Джейн постукивает ногой по холодному кафельному полу, пока ее отец читает литургию. Рядом с ней Генри барабанит пальцами по своему молитвеннику. Проходит целая вечность, прежде чем мистер Остен с треском в коленях взбирается на украшенную резьбой кафедру, чтобы произнести проповедь. Он роется в кармане в поисках очков, дышит на стекла и протирает их носовым платком. Когда мистер Остен поворачивается к бумагам, лежащим на кафедре, на его лбу появляется глубокая V-образная складка. Он берет страницы, пролистывает маленькую пачку и внимательно изучает каждую сторону, прежде чем снова положить на место.
В церкви повисает тишина, если не считать нескольких нетерпеливых покашливаний, раздающихся среди прихожан, как обмен некими сигналами. Джейн едва может дышать, ожидая, когда заговорит ее отец. Генри рядом с ней окаменел.
Мистер Остен поднимает голову и оглядывает собравшихся.
– Братья и сестры мои во Христе, давайте воспользуемся моментом размышления, чтобы изучить основы нашей веры – десять заповедей. И главная из них, – его взгляд останавливается на Джейн, – не убий.
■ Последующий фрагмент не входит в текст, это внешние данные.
Definition queries (tr : list Event) : list string :=
  omap (fun ev =>
          match ev with
          | Ev (GetInfo path) => Some path
          | Ev _ => None
          end) tr.

Record Outcome (World A : Type) : Type := mkOutcome {
  result : Result A;
  store : World;
  trace : list Event
}.
Arguments mkOutcome {World A} result store trace.
Arguments result {World A} o.
Arguments store {World A} o.
Arguments trace {World A} o.

Section Sequential.
Context `{host : Host} {World : Type} `{fs : Store World}.

(** One operation against the store. With a single caller the lock is
    free, so acquiring and releasing succeed at once. *)
Definition perform {X : Type} (o : Op X) (w : World) : Result X * World :=
  match o in Op X return Result X * World with
  | GetInfo path => (getInfoAsync path w, w)
  | MakeDirectory path => makeDirectoryAsync path w
  | Copy from to => copyAsync from to w
  | Download url dest headers => downloadAsync url dest headers w
  | Delete path => deleteAsync path w
  | Acquire key => (Ok tt, w)
  | Release key => (Ok tt, w)
  end.
Lemma handleUpload_without_artifact_witness :
  step camera_ready (HandleUpload "0b9f") =
    Some (setStatusMessage "No video to upload." camera_ready) /\
  storageLog (handleUpload "0b9f" camera_ready) = [].
Proof.
  destruct (handleUpload_without_artifact camera_ready "0b9f" eq_refl)
    as (Hstep & Heq & _ & Hlog & _).
  split.
  - rewrite Hstep, Heq. reflexivity.
  - rewrite Hlog. reflexivity.
Defined.

(** C7.  [stopRecording] outside the Recording state changes nothing: the
    world after it is the world before it, the recorders included. *)
Theorem stopRecording_when_not_recording (w : World) :
  controllerState w <> Recording ->
  stopRecording w = w /\ step w StopRecording = Some w.
Proof.
  intros Hstate.
  assert (Hrec : isRecording w = false).
  { unfold controllerState in Hstate. destruct (isRecording w); congruence. }
  assert (Heq : stopRecording w = w).
  { unfold stopRecording. rewrite Hrec. now destruct (mediaRecorderRef w). }
  split; [exact Heq|]. simpl. now rewrite Heq.
Qed.

Lemma stopRecording_when_not_recording_witness :
  stopRecording (after one_take) = after one_take /\
  step (after one_take) StopRecording = Some (after one_take).
Proof.
  apply (stopRecording_when_not_recording (after one_take)).
  vm_compute. discriminate.
Defined.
По нефу прокатывается волна вздохов и шепота. Миссис Твистлтон сжимает свой ридикюль, обхватывает пальцем шнурок и туго затягивает его. Джонатан сглатывает, теребя узел белого льняного галстука, завязанного вокруг высокого воротника. Леди Харкорт подкладывает муфту из кроличьего меха между головой и спинкой скамьи, устраивая ее как подушку, на которую кладет щеку и закрывает подведенные тушью глаза.
Со своего возвышения мистер Остен хмуро смотрит на Джейн.
Она широко улыбается и ободряюще кивает.
– Ибо вы наверняка знакомы с этой заповедью и с тем, что говорит закон Божий по этому поводу, но какие кары падут на вас, если она будет нарушена? – Мистер Остен почесывает висок, взъерошивая белоснежные кудри и растрепывая гладкую косу. – Бытие ясно гласит: «Кто прольет кровь человеческую, от человека прольется кровь его».
Он бледнеет, с трудом произнося слова на архаичном языке. За свою долгую и почтенную карьеру преподобный Джордж Остен не привык цитировать Ветхий Завет, особенно стихи, наиболее повествующие о мести.
У Джейн пересыхает во рту, пока она следит за каждым движением подозреваемых. Генри учащенно и шумно дышит, положив ладонь на рукоять сабли.
Миндалевидные глаза миссис Твистлтон, сидящей через проход, сверлят затылок своей госпожи. Джонатан крепко зажмуривается, и его лицо становится все более напряженным с каждым словом, которое произносит мистер Остен. По его шее ползут красные пятна, а на лбу выступает пот. Невозмутима только леди Харкорт. Ее глаза остаются закрытыми, лицо расслаблено, а украшенная сверкающим ожерельем грудь вздымается и опадает размеренно, как морской прилив.